-------- Provided material --------

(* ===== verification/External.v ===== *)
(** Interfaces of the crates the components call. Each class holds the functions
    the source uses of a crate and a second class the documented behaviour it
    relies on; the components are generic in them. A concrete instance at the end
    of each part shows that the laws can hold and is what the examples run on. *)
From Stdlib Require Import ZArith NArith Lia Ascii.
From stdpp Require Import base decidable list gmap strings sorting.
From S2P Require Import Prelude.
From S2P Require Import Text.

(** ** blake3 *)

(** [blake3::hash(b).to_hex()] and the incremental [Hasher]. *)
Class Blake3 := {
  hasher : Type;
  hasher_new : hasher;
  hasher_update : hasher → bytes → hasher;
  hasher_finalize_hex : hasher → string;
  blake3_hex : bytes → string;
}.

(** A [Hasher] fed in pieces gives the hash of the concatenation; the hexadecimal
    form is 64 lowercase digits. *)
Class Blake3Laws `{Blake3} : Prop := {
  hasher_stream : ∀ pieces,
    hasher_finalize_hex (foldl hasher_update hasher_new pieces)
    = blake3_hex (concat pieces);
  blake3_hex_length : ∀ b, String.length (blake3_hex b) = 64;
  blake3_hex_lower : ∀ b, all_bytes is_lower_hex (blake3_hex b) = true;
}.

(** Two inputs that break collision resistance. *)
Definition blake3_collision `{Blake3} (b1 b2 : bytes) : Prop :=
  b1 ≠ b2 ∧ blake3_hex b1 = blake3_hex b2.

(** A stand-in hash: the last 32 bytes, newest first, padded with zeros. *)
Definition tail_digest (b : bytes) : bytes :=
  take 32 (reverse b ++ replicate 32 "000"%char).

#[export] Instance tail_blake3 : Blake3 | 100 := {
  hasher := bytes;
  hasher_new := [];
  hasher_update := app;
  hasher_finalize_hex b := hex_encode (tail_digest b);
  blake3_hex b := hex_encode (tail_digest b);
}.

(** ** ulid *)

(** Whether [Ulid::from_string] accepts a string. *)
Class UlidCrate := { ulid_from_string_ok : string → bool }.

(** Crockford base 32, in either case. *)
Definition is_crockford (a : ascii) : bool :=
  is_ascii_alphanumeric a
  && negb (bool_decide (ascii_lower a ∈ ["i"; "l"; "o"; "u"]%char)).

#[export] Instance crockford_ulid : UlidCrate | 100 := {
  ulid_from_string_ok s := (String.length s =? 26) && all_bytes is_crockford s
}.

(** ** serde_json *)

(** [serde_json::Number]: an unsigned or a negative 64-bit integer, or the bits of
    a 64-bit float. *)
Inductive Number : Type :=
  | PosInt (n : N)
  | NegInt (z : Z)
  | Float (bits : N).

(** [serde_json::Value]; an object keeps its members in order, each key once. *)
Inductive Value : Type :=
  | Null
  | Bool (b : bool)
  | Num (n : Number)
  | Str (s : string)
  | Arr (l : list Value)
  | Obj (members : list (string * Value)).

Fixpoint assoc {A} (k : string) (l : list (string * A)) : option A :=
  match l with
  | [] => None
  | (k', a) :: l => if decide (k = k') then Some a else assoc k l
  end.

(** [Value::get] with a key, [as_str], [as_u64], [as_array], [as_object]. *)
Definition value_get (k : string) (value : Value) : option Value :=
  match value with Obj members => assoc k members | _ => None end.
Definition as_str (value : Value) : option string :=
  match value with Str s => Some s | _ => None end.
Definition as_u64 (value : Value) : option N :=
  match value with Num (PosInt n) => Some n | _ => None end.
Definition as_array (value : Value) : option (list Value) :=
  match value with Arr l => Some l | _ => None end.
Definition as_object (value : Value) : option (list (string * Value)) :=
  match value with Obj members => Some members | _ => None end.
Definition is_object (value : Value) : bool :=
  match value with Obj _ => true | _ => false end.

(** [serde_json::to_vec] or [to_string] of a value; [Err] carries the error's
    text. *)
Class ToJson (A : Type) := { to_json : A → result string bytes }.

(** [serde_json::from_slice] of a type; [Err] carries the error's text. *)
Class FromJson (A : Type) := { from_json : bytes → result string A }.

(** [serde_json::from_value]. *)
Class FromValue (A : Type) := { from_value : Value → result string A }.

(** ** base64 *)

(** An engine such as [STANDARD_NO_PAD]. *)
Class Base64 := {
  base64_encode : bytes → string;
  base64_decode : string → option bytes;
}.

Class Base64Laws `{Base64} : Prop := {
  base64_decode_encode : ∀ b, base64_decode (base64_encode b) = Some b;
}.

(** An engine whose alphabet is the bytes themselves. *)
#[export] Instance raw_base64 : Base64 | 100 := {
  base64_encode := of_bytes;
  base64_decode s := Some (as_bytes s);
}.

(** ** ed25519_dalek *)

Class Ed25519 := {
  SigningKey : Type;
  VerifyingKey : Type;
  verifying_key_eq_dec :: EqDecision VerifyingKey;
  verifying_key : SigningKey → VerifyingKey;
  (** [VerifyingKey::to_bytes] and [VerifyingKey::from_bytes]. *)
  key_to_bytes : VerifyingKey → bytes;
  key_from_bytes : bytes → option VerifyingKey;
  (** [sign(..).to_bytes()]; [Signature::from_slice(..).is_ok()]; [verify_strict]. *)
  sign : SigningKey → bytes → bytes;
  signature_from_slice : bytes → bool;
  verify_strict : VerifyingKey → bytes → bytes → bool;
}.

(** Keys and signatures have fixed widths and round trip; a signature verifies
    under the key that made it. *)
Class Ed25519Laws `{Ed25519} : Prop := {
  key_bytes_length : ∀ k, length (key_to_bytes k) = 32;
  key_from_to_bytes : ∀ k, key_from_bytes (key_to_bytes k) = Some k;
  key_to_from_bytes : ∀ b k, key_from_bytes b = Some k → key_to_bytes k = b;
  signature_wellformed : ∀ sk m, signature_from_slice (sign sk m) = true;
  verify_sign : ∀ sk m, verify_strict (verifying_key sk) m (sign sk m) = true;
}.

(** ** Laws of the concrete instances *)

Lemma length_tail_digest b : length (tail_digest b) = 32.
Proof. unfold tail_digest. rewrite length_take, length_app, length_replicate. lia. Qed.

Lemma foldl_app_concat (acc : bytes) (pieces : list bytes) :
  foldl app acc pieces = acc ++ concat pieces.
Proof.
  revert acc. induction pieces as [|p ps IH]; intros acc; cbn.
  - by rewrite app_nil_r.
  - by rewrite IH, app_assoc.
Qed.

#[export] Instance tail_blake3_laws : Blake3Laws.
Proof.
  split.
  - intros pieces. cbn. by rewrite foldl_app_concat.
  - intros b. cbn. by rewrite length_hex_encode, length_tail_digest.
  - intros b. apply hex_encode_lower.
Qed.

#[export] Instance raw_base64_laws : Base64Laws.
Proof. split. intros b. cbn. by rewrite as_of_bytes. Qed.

--------

Problem | Write down, word for word, the lines above from the one containing "hasher_new := [];" through the one containing "(** ** serde_json *)", both ends included.

Exercise result |
  hasher_new := [];
  hasher_update := app;
  hasher_finalize_hex b := hex_encode (tail_digest b);
  blake3_hex b := hex_encode (tail_digest b);
}.

(** ** ulid *)

(** Whether [Ulid::from_string] accepts a string. *)
Class UlidCrate := { ulid_from_string_ok : string → bool }.

(** Crockford base 32, in either case. *)
Definition is_crockford (a : ascii) : bool :=
  is_ascii_alphanumeric a
  && negb (bool_decide (ascii_lower a ∈ ["i"; "l"; "o"; "u"]%char)).

#[export] Instance crockford_ulid : UlidCrate | 100 := {
  ulid_from_string_ok s := (String.length s =? 26) && all_bytes is_crockford s
}.

(** ** serde_json *)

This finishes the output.